I wanted to create a grounded wellness event that champions holistic well-being and focuses on community, collective care, and genuine well-being. The world doesn’t need another consumerized wellness event.
How can brands and practitioners better align with this new wellness vision?
Natasha: The shift is happening organically. We know, innately, what makes us feel good. Being on social media or buying new yoga leggings isn’t the answer. With the world being so unstable right now, politically, wars, climate crisis, and so on, it is up to us, the wellness community, to provide real answers and support. Performative wellness doesn’t cut it.

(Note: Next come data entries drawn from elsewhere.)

Definition quorum V (t cand : Z) : Prop :=
  ∃ S : gset Z, S ⊆ peer_set n ∧ Z.of_nat (size S) > Z.of_nat n / 2 ∧ ∀ v, v ∈ S → V v t cand.

Record node_inv V (i : nat) rf : Prop := {
  ni_me : me rf = i;
  ni_n : npeers rf = n;
  ni_durable : durable rf;
  ni_votes t cand : V i t cand → t ≤ currentTerm rf ∧ (t = currentTerm rf → votedFor rf = cand);
  ni_leader : role rf = LEADER → quorum V (currentTerm rf) i;
}.

(** The peers whose votes an election has counted are voters, and no call to them is pending. *)
Record election_inv V (cs : list (option VoteCall)) (j : nat) (er : ElectionRec) : Prop := {
  ei_cand : rv_CandidateId (el_args (er_el er)) = er_owner er;
  ei_tally : ∃ S : gset Z, S ⊆ peer_set n ∧ Z.of_nat (size S) = el_granted (er_el er) ∧
    (∀ v, v ∈ S → V v (rv_Term (el_args (er_el er))) (er_owner er)) ∧
    (∀ k vc, cs !! k = Some (Some vc) → vc_el vc = j → vc_to vc ∉ S);
}.

Definition call_inv V (els : list ElectionRec) (vc : VoteCall) : Prop :=
  0 ≤ vc_to vc < n ∧
  ∃ er, els !! vc_el vc = Some er ∧
    ∀ reply, vc_reply vc = Some reply → rvr_VoteGranted reply = true →
      rvr_Term reply = rv_Term (el_args (er_el er)) →
      V (vc_to vc) (rv_Term (el_args (er_el er))) (er_owner er).

(** Pending calls of one election have different destinations. *)
Definition distinct_calls (cs : list (option VoteCall)) : Prop :=
  ∀ k1 k2 vc1 vc2, cs !! k1 = Some (Some vc1) → cs !! k2 = Some (Some vc2) →
    vc_el vc1 = vc_el vc2 → vc_to vc1 = vc_to vc2 → k1 = k2.
(* ===== verification/Rsm.v ===== *)
(** * Replicated state machines with duplicate detection

    The services of [kvraft], [shardctrler] and [shardkv] apply a log of client commands in which a
    retried command may occur more than once.  Each server keeps, per client, the largest command
    id applied and the reply to it.  This file is the theory of that scheme for any state machine:
    the services' own appliers are shown to be instances of it. *)
From S2P Require Import Prelude.

(** What the scheme needs from a service: who sent a command, its sequence number, whether it is
    deduplicated (reads are not), and its effect. *)
Class Rsm (C S R : Type) := {
  rsm_client : C → Z;
  rsm_seq : C → Z;
  rsm_writes : C → bool;
  rsm_exec : C → S → R * S;
}.

Section rsm.
Context {C S R : Type} `{Rsm C S R}.
Implicit Types (c : C) (s : S) (t : gmap Z (Z * R)) (log : list C).

(** The server's table says the command was applied. *)
Definition applied t c : bool :=
  match t !! rsm_client c with
  | Some (m, _) => rsm_seq c <=? m
  | None => false
  end.

(** One log entry. *)
Definition dedup_apply (st : S * gmap Z (Z * R)) c : option R * (S * gmap Z (Z * R)) :=
  let '(s, t) := st in
  if rsm_writes c && applied t c then (snd <$> t !! rsm_client c, st)
  else let '(r, s') := rsm_exec c s in
       (Some r, (s', if rsm_writes c then <[rsm_client c := (rsm_seq c, r)]> t else t)).

Definition dedup_run log (st : S * gmap Z (Z * R)) : S * gmap Z (Z * R) :=
  foldl (λ st c, snd (dedup_apply st c)) st log.

(** The specification: every command once, in the order of first occurrence. *)
Definition plain_run log s : S := foldl (λ s c, snd (rsm_exec c s)) s log.

Definition same_request c c' : bool :=
  rsm_writes c && rsm_writes c' && (rsm_client c =? rsm_client c') && (rsm_seq c =? rsm_seq c').

Fixpoint firsts (seen log : list C) : list C :=
  match log with
  | [] => []
  | c :: log => (if existsb (same_request c) seen then [] else [c]) ++ firsts (seen ++ [c]) log
  end.

(** Clients number their commands and move to the next only after the last was answered: a write is
    a repetition or newer than every earlier write of its client. *)
Definition ordered log : Prop :=
  ∀ pre c suf, log = pre ++ c :: suf → rsm_writes c = true →
    existsb (same_request c) pre = true ∨
    ∀ c', c' ∈ pre → rsm_writes c' = true → rsm_client c' = rsm_client c → rsm_seq c' < rsm_seq c.

(** The table after a prefix: the newest write of every client. *)
Definition table_ok (pre : list C) t : Prop :=
  ∀ k, match t !! k with
       | Some (m, _) => (∃ c, c ∈ pre ∧ rsm_writes c = true ∧ rsm_client c = k ∧ rsm_seq c = m) ∧
           ∀ c, c ∈ pre → rsm_writes c = true → rsm_client c = k → rsm_seq c ≤ m
       | None => ∀ c, c ∈ pre → rsm_writes c = true → rsm_client c ≠ k
       end.

Lemma existsb_same pre c :
  existsb (same_request c) pre = true ↔
  ∃ c', c' ∈ pre ∧ rsm_writes c = true ∧ rsm_writes c' = true ∧
    rsm_client c' = rsm_client c ∧ rsm_seq c' = rsm_seq c.
Proof.
  rewrite existsb_exists. unfold same_request. split; intros (c' & Hin & Hs); exists c';
    rewrite !andb_true_iff, !Z.eqb_eq, list_elem_of_In in *; intuition congruence.
Qed.

(** The table recognises exactly the repetitions. *)
Lemma applied_spec pre t c :
  table_ok pre t → rsm_writes c = true →
  (existsb (same_request c) pre = true ∨
   ∀ c', c' ∈ pre → rsm_writes c' = true → rsm_client c' = rsm_client c → rsm_seq c' < rsm_seq c) →
  applied t c = existsb (same_request c) pre.
Proof.
  intros Ht Hw Ho. unfold applied. specialize (Ht (rsm_client c)).
  destruct (t !! rsm_client c) as [[m r]|].
  - destruct Ht as [(c0 & Hin & Hw0 & Hc0 & Hm) Hmax]. destruct Ho as [Ho|Ho].
    + rewrite Ho. apply existsb_same in Ho as (c' & Hin' & _ & Hw' & Hc' & Hs').
      specialize (Hmax c' Hin' Hw' Hc'). lia.
    + pose proof (Ho c0 Hin Hw0 Hc0). destruct (existsb _ pre) eqn:He; [|lia].
      apply existsb_same in He as (c' & Hin' & _ & Hw' & Hc' & Hs').
      pose proof (Ho c' Hin' Hw' Hc'). lia.
  - destruct (existsb _ pre) eqn:He; [|done].
    apply existsb_same in He as (c' & Hin' & _ & Hw' & Hc' & _). by destruct (Ht c').
Qed.

Lemma table_ok_skip pre t c :
  table_ok pre t → rsm_writes c = false ∨ existsb (same_request c) pre = true → table_ok (pre ++ [c]) t.
Proof.
  intros Ht Hc k. specialize (Ht k).
  assert (rsm_writes c = true → ∃ c', c' ∈ pre ∧ rsm_writes c' = true ∧
    rsm_client c' = rsm_client c ∧ rsm_seq c' = rsm_seq c) as Hrep.
  { intros Hw. destruct Hc as [?|Hc]; [congruence|]. apply existsb_same in Hc as (c' & ?). naive_solver. }
  destruct (t !! k) as [[m r]|].
  - destruct Ht as [(c0 & ? & ?) Hmax]. split; [exists c0; set_solver|].
    intros c1 [?| ->%list_elem_of_singleton]%elem_of_app Hw Hk; [auto|].
    destruct (Hrep Hw) as (c' & Hin & Hw' & Hcl & <-). apply Hmax; congruence.
  - intros c1 [?| ->%list_elem_of_singleton]%elem_of_app Hw; [auto|].
    destruct (Hrep Hw) as (c' & Hin & Hw' & <- & _). auto.
Qed.

Lemma table_ok_insert pre t c r :
  table_ok pre t → rsm_writes c = true →
  (∀ c', c' ∈ pre → rsm_writes c' = true → rsm_client c' = rsm_client c → rsm_seq c' < rsm_seq c) →
  table_ok (pre ++ [c]) (<[rsm_client c := (rsm_seq c, r)]> t).
Proof.
  intros Ht Hw Hnew k. destruct (decide (k = rsm_client c)) as [->|Hk].
  - rewrite lookup_insert_eq. split; [exists c; set_solver|].
    intros c' [Hin| ->%list_elem_of_singleton]%elem_of_app Hw' Hc'; [|lia].
    pose proof (Hnew c' Hin Hw' Hc'). lia.
  - rewrite lookup_insert_ne by done. specialize (Ht k). destruct (t !! k) as [[m r']|].
    + destruct Ht as [(c0 & ? & ?) Hmax]. split; [exists c0; set_solver|].
      intros c' [?| ->%list_elem_of_singleton]%elem_of_app ??; [auto|done].
    + intros c' [?| ->%list_elem_of_singleton]%elem_of_app ?; auto.
Qed.

Lemma dedup_run_gen log pre s t :
  table_ok pre t → ordered (pre ++ log) →
  fst (dedup_run log (s, t)) = plain_run (firsts pre log) s ∧
  table_ok (pre ++ log) (snd (dedup_run log (s, t))).
Proof.
  revert pre s t. induction log as [|c log IH]; intros pre s t Ht Ho.
  { simpl. by rewrite app_nil_r. }
  specialize (Ho pre c log eq_refl) as Hc. rewrite cons_middle, (assoc_L (++)) in Ho |- *.
  cbn [dedup_run foldl firsts]. unfold dedup_apply at 2 4.
  destruct (rsm_writes c) eqn:Hw; simpl.
  - rewrite (applied_spec pre t c Ht Hw (Hc eq_refl)).
    destruct (existsb (same_request c) pre) eqn:He; simpl.
    + apply (IH (pre ++ [c])); [|done]. apply table_ok_skip; auto.
    + destruct (rsm_exec c s) as [r s'] eqn:Hex. simpl. unfold plain_run. simpl. rewrite ?Hex. simpl.
      apply (IH (pre ++ [c])); [|done]. apply table_ok_insert; [done|done|].
      destruct (Hc eq_refl) as [?|?]; [congruence|done].
  - assert (existsb (same_request c) pre = false) as ->.
    { apply not_true_is_false. intros (c' & _ & ? & _)%existsb_same. congruence. }
    destruct (rsm_exec c s) as [r s'] eqn:Hex. simpl. unfold plain_run. simpl. rewrite ?Hex. simpl.
    apply (IH (pre ++ [c])); [|done]. apply table_ok_skip; auto.
Qed.

Lemma table_ok_empty : table_ok [] ∅.
Proof. intros k. rewrite lookup_empty. intros c Hc. by apply elem_of_nil in Hc. Qed.

(** Exactly once: a log with repetitions has the effect of the log without them. *)
Lemma dedup_exactly_once log s :
  ordered log → fst (dedup_run log (s, ∅)) = plain_run (firsts [] log) s.
Proof. intros Ho. by apply (dedup_run_gen log [] s ∅ table_ok_empty Ho). Qed.

(** A write that was just applied is answered from the table until its client issues a newer one. *)
Lemma dedup_keeps_entry mid st k m r :
  snd st !! k = Some (m, r) →
  (∀ c, c ∈ mid → rsm_writes c = true → rsm_client c = k → rsm_seq c ≤ m) →
  snd (dedup_run mid st) !! k = Some (m, r).
Proof.
  revert st. induction mid as [|c mid IH]; intros [s t] Hk Hmid; [done|].
  cbn [dedup_run foldl]. apply IH; [|set_solver].
  unfold dedup_apply. destruct (rsm_writes c) eqn:Hw; simpl.
  - destruct (applied t c) eqn:Ha; [done|]. destruct (rsm_exec c s) as [r' s']. simpl.
    rewrite lookup_insert_ne; [done|]. intros Hck. unfold applied in Ha. simpl in Hk.
    rewrite Hck, Hk in Ha. specialize (Hmid c ltac:(set_solver) Hw Hck). lia.
  - by destruct (rsm_exec c s) as [r' s'].
Qed.

Lemma dedup_same_reply c mid st :
  rsm_writes c = true → applied (snd st) c = false →
  (∀ c', c' ∈ mid → rsm_writes c' = true → rsm_client c' = rsm_client c → rsm_seq c' ≤ rsm_seq c) →
  let st1 := snd (dedup_apply st c) in
  let st2 := dedup_run mid st1 in
  dedup_apply st2 c = (fst (dedup_apply st c), st2).
Proof.
  intros Hw Ha Hmid. destruct st as [s t]. simpl in Ha. destruct (rsm_exec c s) as [r s'] eqn:Hex.
  assert (dedup_apply (s, t) c = (Some r, (s', <[rsm_client c := (rsm_seq c, r)]> t))) as ->.
  { unfold dedup_apply. by rewrite Hw, Ha, Hex. }
  cbv zeta. simpl.
  assert (snd (dedup_run mid (s', <[rsm_client c := (rsm_seq c, r)]> t)) !! rsm_client c
    = Some (rsm_seq c, r)) as Hk.
  { apply dedup_keeps_entry; [apply lookup_insert_eq|done]. }
  destruct (dedup_run mid _) as [s2 t2]. simpl in Hk. unfold dedup_apply, applied. rewrite Hw, Hk. simpl.
  destruct (rsm_seq c <=? rsm_seq c) eqn:?; [done|lia].
Qed.
End rsm.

What theme does the summit aim to embody?
Natasha: Moving beyond ‘me’ and toward ‘we’ regarding wellness. Because we can’t be well in a world that is sick.
What role do multi-sensory and experiential formats play in engaging with wellness in 2025?
Natasha: How we experience wellness, from environment to modality, significantly impacts our feelings. Our approach to holistic wellness (not looking at the body and mind as separate but as a whole) feeds into our senses, too.
The wellness space is witnessing a surge in interest in ancestral knowledge and heritage beauty rituals. Why is this shift happening now?
Natasha: We’re living in an age of disconnection and hyper-individualism, which is leading to loneliness, collective trauma, and a lack of purpose.
Many of the things we need to be well aren’t complex — they’re human. Ancestral wisdom brings ritual and togetherness to experiences many of us in Western societies now experience alone.
We crave reconnecting with our humanity, each other, and the world around us. Our overall well-being needs to do so.The event will offer attendees immersive panel talks with industry experts and creative workshops.
How do you see the wellness industry evolving over the next five years?
Natasha: I think we’re going to see the link between wellness and politics, the systems and policies that are making us unwell, become mainstream conversation. Wellness can’t continue as simply a trend — many of us in holistic well-being talk of getting to root causes rather than treating symptoms. The ultimate root cause is the world around us.
What do you believe it means to be “well” in 2025?
Natasha: To be in and serve your community, to be connected to nature, to have purpose and a belief system to anchor you, and to eat, breathe, and move well.